- _To do_:
If a line in the entries contains the string "hash", include that line in your answer.

- _Extracted information_:
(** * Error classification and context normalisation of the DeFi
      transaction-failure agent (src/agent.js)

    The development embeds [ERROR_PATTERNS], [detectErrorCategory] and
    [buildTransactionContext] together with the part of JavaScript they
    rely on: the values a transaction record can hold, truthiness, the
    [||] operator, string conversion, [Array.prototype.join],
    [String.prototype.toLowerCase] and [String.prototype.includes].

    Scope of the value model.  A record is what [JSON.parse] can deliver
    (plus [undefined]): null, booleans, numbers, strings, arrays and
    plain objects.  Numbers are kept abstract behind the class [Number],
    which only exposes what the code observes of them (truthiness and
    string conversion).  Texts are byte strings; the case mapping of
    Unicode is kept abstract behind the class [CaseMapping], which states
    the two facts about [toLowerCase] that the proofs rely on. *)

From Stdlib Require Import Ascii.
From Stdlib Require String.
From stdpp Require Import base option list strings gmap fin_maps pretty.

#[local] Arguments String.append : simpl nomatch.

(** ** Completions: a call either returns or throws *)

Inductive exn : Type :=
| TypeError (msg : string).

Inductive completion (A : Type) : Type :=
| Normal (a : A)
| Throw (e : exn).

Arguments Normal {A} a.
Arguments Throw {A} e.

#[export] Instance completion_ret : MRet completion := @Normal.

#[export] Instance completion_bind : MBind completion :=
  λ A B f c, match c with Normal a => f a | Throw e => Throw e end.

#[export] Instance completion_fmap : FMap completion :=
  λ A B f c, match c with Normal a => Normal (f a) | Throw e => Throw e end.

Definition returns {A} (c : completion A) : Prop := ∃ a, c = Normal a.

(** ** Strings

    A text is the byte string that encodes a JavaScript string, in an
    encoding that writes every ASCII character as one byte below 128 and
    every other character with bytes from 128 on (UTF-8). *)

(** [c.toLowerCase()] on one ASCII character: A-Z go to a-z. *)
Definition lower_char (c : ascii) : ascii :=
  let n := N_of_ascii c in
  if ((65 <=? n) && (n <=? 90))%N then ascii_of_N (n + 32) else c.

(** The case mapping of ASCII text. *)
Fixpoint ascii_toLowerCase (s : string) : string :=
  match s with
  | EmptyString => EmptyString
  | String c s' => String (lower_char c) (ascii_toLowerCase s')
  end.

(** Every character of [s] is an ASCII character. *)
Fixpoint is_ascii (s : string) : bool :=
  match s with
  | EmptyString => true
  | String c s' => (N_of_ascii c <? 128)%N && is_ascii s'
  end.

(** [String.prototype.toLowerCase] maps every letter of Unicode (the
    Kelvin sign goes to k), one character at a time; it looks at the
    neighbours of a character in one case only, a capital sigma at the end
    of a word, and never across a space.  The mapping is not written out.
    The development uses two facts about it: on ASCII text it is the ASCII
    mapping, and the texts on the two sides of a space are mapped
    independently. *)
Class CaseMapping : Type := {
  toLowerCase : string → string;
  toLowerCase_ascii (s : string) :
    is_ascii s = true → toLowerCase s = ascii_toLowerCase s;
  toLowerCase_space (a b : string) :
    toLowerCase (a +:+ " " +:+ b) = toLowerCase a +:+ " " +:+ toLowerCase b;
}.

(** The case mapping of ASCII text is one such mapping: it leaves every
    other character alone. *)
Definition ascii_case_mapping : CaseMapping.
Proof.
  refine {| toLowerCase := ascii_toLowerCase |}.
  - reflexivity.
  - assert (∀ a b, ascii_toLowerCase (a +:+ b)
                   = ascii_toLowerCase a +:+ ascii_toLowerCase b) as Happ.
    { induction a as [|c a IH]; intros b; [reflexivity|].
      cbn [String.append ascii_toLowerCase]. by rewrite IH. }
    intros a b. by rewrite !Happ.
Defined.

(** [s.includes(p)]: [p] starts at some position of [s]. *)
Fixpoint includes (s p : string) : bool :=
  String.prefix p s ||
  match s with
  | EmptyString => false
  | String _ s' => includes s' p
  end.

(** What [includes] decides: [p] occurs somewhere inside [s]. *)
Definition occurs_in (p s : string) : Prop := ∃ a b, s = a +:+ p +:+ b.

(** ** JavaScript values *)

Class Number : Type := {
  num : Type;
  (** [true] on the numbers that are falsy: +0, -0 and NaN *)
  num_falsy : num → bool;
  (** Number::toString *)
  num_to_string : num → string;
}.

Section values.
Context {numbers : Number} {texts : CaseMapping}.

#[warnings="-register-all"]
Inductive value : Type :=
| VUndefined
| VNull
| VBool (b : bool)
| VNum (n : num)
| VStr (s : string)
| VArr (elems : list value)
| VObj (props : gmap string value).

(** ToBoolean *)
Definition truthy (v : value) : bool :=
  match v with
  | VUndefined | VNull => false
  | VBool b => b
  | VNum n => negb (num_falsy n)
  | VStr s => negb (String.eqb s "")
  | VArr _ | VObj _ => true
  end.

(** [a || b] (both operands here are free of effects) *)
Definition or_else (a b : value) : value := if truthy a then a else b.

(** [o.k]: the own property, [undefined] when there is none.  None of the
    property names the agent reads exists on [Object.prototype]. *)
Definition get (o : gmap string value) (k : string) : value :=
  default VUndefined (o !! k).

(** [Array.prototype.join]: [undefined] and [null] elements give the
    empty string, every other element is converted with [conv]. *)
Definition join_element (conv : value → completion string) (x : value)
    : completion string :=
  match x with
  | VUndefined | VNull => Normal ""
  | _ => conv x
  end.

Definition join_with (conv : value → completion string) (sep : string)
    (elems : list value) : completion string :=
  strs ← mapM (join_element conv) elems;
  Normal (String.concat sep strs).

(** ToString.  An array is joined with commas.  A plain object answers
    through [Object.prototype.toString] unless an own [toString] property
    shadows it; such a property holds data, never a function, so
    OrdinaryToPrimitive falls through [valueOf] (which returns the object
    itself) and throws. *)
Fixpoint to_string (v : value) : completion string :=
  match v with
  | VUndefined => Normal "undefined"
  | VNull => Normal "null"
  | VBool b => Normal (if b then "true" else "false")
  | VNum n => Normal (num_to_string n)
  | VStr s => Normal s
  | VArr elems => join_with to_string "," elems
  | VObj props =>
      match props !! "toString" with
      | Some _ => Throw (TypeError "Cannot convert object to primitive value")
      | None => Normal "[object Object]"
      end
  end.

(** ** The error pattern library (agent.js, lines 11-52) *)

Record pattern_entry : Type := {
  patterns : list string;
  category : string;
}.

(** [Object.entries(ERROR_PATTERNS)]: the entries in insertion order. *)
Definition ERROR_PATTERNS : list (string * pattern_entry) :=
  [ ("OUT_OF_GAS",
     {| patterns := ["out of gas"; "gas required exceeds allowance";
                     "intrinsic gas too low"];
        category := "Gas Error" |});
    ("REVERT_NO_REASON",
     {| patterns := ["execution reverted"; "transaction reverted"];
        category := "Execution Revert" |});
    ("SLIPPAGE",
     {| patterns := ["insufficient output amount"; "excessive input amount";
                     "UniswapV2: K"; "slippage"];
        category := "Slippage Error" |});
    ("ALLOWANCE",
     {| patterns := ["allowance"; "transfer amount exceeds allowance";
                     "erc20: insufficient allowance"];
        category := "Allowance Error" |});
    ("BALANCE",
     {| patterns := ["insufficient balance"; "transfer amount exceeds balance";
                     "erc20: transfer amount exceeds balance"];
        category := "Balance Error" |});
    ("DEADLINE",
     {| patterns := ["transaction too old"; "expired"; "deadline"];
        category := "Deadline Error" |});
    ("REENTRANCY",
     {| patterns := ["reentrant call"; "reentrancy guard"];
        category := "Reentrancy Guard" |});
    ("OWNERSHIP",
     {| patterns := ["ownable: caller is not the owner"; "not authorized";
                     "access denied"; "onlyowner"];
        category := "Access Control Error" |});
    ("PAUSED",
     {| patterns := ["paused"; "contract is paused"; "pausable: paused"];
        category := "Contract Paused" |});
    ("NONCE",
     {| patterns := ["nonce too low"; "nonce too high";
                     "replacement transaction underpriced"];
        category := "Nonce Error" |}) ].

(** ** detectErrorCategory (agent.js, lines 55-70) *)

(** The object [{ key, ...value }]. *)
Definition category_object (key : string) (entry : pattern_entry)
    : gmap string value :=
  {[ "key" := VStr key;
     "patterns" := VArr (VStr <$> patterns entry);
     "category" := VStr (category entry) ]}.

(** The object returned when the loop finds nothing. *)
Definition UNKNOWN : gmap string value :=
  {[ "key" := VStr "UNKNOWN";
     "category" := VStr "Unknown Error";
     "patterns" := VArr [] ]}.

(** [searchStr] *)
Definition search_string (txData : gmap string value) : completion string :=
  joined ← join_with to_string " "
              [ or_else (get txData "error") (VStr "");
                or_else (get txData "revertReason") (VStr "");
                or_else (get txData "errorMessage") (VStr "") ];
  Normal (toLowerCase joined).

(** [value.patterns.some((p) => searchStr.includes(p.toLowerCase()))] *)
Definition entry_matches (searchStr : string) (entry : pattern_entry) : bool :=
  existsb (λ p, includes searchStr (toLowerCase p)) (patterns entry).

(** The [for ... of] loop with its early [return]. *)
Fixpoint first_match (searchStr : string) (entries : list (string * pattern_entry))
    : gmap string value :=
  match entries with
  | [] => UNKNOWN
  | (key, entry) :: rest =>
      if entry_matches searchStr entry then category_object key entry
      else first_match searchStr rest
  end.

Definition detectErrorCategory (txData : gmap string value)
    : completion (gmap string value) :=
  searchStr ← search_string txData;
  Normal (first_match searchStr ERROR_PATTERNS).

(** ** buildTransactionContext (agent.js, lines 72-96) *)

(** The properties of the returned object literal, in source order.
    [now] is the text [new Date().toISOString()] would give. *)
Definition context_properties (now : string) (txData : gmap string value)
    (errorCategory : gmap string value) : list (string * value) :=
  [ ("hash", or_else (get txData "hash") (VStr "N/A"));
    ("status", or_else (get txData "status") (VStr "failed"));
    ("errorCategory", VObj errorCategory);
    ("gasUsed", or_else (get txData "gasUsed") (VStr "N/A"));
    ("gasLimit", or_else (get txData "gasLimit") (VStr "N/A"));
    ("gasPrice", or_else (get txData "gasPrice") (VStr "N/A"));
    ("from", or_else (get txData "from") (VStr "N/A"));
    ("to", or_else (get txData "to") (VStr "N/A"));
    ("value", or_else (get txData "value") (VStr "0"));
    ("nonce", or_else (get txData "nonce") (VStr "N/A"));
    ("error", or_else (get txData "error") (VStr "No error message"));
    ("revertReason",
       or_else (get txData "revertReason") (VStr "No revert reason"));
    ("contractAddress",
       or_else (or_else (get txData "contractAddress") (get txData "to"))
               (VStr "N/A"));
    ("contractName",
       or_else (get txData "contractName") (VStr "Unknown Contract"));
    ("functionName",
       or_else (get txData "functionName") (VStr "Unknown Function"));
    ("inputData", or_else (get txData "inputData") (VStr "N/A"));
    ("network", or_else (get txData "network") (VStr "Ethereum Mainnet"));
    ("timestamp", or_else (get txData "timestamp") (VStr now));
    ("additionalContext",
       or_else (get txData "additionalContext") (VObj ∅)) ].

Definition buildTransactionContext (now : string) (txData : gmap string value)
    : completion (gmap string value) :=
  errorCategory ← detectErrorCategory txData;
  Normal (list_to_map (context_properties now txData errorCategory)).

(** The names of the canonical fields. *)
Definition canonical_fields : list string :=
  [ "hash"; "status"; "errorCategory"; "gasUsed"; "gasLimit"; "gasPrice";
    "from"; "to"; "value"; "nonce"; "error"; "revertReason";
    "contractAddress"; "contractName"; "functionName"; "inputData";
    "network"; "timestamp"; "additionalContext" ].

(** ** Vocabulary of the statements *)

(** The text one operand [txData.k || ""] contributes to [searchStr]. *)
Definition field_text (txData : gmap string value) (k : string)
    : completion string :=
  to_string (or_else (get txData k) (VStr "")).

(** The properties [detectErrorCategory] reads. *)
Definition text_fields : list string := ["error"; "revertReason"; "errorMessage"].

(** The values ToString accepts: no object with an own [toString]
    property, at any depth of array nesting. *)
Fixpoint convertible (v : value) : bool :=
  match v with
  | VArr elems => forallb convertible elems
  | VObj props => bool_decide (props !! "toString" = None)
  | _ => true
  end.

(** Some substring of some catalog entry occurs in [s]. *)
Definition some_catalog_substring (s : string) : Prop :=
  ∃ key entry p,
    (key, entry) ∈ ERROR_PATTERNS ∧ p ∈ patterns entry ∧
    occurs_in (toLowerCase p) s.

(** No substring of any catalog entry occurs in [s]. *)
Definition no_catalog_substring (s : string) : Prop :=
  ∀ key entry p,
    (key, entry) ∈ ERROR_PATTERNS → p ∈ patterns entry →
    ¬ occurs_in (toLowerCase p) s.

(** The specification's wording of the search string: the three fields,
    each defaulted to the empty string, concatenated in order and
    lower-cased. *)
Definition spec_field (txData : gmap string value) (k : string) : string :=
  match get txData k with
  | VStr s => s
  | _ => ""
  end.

- _Result of this task_:
  [ ("hash", or_else (get txData "hash") (VStr "N/A"));
  [ "hash"; "status"; "errorCategory"; "gasUsed"; "gasLimit"; "gasPrice";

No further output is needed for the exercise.